◆ Requirement ◆
Taking each line of the records in turn, count those containing "they" and report only the number.

▼

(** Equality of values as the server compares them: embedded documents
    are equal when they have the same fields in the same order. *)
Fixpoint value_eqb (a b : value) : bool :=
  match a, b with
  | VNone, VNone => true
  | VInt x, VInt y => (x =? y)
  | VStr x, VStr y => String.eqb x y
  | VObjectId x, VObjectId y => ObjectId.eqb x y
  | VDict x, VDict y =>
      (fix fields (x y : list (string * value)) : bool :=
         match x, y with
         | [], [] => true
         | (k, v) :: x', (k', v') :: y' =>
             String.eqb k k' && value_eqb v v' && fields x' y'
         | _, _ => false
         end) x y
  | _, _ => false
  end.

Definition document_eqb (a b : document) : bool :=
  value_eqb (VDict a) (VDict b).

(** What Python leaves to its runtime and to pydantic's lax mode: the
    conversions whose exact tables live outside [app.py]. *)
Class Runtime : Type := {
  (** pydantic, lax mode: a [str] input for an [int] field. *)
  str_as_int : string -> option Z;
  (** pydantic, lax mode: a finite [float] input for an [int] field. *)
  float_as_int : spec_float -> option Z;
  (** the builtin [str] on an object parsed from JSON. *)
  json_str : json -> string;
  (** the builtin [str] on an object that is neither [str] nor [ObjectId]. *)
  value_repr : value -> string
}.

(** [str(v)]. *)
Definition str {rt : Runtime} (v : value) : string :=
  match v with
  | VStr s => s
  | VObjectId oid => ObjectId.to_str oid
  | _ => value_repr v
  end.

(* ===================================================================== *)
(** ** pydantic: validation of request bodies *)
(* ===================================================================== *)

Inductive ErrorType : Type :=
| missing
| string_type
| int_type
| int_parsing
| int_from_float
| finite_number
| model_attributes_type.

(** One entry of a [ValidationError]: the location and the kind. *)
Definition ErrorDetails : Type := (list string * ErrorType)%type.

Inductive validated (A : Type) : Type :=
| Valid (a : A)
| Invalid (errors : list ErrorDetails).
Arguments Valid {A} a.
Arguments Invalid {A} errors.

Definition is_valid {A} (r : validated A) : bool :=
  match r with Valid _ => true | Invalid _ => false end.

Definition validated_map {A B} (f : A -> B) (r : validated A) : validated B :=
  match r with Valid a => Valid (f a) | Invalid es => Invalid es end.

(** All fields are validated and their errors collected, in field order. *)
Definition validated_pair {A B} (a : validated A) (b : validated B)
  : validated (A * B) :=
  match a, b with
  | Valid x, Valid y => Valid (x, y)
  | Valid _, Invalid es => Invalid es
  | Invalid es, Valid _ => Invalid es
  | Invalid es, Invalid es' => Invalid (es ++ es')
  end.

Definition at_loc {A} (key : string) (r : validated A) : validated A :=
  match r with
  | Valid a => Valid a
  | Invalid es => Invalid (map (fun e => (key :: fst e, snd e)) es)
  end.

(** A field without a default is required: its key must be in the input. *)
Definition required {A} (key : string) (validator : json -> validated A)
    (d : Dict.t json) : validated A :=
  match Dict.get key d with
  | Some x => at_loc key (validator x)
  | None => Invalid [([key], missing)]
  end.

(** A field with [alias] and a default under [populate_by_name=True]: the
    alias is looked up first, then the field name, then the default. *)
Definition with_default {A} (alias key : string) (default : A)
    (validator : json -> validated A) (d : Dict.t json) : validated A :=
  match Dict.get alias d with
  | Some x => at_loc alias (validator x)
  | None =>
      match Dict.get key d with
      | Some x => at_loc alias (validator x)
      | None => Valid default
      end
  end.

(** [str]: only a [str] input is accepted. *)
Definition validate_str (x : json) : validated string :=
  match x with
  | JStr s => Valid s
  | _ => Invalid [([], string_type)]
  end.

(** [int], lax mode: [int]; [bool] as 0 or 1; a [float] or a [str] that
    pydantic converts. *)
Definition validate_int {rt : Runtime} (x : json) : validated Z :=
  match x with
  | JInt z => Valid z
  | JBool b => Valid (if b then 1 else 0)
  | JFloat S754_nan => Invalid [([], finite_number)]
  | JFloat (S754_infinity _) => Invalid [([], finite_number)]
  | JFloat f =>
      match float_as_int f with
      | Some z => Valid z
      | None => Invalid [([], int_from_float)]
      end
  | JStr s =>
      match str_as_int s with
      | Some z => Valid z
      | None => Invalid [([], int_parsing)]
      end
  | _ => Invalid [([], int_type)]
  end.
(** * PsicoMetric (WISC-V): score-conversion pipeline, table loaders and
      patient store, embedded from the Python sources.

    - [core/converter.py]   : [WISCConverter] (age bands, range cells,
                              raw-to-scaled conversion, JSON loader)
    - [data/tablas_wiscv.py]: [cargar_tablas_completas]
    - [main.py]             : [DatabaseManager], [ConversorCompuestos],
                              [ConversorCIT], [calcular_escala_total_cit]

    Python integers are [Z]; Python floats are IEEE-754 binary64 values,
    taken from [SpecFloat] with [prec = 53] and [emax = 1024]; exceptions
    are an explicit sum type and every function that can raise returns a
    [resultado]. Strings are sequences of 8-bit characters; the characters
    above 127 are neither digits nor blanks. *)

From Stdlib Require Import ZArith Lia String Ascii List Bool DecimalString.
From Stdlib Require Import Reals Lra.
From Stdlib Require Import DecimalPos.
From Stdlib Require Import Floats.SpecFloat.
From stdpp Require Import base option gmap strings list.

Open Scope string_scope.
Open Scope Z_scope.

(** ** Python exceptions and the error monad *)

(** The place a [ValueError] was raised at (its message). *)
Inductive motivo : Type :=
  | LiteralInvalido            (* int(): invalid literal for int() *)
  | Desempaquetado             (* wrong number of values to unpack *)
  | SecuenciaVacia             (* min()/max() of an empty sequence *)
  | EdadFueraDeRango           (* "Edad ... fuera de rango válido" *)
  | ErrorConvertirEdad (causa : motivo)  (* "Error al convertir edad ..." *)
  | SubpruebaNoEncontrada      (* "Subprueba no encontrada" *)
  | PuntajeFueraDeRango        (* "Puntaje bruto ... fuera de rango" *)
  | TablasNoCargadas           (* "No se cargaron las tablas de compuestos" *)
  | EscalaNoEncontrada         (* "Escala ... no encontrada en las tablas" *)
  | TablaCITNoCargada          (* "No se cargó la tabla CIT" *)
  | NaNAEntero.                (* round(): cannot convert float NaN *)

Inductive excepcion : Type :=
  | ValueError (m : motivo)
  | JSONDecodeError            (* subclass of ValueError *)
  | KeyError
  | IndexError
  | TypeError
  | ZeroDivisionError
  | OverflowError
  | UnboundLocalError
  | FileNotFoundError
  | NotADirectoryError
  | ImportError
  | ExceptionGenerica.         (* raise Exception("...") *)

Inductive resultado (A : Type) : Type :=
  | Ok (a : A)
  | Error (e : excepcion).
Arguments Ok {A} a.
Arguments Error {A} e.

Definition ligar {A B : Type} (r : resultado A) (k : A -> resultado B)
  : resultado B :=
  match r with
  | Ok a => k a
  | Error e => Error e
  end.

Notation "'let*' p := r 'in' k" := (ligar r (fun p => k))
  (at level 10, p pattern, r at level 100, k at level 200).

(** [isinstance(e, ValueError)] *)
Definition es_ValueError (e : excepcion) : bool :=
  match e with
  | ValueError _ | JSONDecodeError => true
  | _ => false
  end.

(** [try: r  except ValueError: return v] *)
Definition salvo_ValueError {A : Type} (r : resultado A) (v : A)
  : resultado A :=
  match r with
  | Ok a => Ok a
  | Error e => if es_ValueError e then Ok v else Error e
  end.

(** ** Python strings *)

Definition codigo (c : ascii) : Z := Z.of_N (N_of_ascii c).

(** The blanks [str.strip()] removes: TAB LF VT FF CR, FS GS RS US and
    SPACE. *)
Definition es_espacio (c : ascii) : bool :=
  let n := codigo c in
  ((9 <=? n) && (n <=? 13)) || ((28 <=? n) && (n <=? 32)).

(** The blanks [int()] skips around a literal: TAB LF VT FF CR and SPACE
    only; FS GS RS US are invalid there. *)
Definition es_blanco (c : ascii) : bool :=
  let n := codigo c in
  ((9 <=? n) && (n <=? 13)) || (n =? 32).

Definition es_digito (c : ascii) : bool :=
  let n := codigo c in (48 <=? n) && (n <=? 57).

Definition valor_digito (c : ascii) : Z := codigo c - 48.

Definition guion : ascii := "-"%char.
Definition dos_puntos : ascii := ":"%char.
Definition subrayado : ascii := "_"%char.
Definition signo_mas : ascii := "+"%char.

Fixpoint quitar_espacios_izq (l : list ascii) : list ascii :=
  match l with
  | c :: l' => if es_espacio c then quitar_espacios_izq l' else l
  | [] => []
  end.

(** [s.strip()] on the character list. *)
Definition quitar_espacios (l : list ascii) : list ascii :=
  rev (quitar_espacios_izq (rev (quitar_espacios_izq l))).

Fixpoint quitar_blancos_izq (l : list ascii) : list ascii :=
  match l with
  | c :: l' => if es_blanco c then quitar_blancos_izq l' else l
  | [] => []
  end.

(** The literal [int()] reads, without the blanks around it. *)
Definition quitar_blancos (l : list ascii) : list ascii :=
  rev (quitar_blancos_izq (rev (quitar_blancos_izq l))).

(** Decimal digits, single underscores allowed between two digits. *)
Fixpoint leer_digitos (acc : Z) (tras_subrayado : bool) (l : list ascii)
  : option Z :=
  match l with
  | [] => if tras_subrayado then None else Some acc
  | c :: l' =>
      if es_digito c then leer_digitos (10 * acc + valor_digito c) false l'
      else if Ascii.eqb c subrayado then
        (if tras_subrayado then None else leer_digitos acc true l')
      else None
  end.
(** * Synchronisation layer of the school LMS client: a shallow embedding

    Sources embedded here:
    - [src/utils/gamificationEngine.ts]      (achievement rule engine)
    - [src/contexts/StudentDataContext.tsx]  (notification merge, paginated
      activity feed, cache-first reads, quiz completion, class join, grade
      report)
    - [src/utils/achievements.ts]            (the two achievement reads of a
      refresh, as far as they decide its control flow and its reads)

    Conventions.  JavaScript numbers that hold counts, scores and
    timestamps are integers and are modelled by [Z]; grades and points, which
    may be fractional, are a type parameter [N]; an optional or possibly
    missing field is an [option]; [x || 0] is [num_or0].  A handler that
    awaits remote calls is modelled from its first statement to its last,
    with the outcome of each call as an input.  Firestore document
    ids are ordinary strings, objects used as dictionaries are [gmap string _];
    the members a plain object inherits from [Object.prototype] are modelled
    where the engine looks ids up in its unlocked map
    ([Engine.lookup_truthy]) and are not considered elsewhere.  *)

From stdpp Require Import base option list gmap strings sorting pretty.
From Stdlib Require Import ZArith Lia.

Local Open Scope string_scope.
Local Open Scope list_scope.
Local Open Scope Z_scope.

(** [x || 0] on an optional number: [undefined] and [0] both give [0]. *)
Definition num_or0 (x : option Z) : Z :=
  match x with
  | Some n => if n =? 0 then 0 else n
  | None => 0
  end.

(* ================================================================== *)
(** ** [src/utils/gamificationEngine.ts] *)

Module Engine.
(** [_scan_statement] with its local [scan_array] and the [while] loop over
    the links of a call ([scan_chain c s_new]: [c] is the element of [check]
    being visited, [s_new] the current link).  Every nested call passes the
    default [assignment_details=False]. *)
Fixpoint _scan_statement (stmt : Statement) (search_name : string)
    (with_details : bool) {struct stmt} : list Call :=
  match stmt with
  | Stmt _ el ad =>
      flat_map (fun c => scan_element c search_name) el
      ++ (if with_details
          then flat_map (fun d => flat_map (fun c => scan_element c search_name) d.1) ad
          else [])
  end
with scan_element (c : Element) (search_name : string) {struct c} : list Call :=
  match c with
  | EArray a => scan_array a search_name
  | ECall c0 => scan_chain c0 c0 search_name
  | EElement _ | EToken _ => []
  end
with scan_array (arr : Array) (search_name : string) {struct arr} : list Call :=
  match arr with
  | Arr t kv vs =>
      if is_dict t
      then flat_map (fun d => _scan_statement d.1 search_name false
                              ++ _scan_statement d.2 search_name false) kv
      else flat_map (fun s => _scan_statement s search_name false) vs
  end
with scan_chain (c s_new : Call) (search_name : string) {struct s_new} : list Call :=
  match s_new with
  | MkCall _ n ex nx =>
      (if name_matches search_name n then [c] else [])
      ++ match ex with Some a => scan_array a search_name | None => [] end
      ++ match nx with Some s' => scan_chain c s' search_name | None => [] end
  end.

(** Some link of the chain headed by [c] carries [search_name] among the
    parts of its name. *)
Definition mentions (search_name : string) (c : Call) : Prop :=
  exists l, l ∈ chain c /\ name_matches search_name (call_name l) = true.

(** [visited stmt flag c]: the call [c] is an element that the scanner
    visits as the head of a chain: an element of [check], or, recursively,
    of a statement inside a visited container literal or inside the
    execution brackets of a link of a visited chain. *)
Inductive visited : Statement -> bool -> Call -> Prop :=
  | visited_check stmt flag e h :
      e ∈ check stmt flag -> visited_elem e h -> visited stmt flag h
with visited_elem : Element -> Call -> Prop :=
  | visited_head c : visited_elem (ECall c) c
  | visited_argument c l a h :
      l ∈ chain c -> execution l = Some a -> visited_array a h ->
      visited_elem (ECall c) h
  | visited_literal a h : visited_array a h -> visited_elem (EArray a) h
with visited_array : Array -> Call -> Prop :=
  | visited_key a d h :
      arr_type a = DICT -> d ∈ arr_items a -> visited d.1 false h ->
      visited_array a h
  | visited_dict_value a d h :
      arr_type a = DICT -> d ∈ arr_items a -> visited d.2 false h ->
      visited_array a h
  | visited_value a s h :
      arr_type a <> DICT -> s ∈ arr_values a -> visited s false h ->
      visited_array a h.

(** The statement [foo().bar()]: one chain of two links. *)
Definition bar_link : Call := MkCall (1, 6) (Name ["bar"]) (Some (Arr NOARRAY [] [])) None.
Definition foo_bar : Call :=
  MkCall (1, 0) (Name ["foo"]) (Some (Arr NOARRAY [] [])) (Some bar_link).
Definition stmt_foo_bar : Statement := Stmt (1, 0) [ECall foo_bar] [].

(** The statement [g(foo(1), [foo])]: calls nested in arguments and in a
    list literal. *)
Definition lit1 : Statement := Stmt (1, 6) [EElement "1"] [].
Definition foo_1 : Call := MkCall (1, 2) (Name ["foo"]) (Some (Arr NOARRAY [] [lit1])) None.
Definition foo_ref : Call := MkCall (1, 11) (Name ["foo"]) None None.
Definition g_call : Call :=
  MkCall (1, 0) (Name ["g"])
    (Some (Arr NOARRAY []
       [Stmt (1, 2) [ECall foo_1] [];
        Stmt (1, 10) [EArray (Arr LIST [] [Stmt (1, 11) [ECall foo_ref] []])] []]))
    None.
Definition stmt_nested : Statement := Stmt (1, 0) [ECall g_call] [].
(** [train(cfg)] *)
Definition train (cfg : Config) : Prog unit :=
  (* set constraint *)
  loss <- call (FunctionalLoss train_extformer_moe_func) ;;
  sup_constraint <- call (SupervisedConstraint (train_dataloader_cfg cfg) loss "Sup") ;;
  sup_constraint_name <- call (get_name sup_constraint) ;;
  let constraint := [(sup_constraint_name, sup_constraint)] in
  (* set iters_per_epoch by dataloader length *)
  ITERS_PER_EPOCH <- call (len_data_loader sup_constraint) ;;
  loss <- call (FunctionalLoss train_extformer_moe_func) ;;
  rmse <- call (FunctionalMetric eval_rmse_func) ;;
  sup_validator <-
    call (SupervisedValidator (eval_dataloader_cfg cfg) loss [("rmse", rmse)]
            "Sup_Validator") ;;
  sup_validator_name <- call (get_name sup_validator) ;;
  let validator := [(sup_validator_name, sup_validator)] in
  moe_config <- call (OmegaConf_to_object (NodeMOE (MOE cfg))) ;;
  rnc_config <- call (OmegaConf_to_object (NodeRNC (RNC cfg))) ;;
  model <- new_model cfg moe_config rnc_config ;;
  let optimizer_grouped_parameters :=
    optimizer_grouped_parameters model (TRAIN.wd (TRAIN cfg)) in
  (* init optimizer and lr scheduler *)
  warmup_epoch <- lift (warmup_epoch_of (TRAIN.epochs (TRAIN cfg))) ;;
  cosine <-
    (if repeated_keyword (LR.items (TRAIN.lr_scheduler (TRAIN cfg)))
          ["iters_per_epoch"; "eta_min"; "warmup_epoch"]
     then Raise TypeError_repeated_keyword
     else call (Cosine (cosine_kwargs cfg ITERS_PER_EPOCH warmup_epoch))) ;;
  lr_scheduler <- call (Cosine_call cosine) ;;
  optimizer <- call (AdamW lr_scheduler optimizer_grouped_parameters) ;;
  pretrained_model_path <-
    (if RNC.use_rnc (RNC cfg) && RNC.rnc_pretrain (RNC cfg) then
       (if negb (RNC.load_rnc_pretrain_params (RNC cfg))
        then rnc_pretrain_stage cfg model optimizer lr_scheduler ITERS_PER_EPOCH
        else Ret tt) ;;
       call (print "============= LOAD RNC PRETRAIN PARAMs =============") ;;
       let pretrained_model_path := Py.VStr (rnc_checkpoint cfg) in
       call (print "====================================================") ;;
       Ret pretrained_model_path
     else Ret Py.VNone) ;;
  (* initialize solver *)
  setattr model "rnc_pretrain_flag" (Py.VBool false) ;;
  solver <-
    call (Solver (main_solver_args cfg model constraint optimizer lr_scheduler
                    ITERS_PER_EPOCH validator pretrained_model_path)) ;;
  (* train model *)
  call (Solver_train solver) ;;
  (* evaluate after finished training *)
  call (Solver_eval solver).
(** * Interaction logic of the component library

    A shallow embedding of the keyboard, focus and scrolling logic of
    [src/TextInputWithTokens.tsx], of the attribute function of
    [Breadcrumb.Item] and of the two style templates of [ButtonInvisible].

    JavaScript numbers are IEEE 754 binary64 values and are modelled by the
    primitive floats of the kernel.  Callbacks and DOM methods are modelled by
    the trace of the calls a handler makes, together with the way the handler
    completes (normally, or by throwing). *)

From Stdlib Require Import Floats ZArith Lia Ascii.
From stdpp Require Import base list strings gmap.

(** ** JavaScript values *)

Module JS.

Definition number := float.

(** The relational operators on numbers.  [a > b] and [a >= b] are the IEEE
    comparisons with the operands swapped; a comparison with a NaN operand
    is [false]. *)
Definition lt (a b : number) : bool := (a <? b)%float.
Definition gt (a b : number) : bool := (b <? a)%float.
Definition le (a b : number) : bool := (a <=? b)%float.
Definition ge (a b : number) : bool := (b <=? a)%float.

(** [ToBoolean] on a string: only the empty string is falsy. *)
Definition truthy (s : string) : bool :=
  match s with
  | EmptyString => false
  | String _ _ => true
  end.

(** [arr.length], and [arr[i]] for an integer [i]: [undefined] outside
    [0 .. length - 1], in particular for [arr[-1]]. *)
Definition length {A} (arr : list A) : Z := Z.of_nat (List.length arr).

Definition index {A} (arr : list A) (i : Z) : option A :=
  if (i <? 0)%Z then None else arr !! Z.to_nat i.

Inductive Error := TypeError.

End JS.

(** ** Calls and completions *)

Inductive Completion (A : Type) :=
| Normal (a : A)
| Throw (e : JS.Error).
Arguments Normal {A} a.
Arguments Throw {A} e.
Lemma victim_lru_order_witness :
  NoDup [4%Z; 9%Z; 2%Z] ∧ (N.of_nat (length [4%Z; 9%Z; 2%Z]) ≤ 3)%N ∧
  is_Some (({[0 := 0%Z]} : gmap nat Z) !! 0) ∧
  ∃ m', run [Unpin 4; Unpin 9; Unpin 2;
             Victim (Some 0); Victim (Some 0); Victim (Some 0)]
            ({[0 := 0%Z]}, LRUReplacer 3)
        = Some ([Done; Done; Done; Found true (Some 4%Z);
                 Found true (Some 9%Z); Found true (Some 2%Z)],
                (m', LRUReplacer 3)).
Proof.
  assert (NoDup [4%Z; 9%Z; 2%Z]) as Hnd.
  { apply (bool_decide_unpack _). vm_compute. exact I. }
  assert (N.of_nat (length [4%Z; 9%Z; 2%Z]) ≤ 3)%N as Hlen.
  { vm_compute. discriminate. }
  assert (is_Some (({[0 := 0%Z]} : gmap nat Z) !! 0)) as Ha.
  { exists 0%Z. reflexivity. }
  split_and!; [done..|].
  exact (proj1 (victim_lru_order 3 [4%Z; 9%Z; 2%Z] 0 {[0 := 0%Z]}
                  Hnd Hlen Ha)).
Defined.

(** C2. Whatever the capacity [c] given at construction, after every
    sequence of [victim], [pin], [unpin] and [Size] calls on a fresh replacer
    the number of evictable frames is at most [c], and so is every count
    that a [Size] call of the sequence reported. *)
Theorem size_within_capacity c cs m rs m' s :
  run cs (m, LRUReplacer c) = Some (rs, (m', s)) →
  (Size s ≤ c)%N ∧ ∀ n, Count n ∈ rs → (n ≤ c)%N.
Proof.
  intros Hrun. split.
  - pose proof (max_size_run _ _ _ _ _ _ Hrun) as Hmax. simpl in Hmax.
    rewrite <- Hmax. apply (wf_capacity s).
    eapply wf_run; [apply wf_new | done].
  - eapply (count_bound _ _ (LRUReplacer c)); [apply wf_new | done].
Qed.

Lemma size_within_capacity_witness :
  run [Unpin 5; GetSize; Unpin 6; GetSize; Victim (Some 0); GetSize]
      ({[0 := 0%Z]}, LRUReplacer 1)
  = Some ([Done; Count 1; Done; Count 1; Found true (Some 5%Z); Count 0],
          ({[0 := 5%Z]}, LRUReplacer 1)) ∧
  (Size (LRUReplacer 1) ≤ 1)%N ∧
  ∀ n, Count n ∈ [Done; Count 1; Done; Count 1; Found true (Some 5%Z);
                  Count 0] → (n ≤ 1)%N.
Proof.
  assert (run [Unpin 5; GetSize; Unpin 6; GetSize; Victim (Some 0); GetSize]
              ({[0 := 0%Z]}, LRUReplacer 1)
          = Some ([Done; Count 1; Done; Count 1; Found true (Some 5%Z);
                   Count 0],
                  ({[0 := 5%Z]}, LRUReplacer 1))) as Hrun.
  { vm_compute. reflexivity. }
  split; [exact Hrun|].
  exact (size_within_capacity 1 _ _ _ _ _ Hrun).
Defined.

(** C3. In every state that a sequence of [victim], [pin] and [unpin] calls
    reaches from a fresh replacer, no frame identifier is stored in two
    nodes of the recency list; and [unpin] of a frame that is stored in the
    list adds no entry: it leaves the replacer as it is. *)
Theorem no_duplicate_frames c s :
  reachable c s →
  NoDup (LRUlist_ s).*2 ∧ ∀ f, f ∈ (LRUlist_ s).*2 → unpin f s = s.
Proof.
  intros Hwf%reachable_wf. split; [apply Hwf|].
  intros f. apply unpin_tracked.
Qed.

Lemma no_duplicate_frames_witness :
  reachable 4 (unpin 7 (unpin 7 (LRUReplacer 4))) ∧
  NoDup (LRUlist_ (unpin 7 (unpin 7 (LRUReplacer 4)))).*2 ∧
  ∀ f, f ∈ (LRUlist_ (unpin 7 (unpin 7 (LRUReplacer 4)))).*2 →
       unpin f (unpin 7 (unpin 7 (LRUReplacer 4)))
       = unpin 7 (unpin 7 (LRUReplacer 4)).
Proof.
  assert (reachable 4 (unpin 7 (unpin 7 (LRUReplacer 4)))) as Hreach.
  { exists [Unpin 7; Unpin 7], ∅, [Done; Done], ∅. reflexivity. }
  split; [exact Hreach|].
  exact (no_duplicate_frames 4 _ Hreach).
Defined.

▲

◆ Exercise answer ◆
2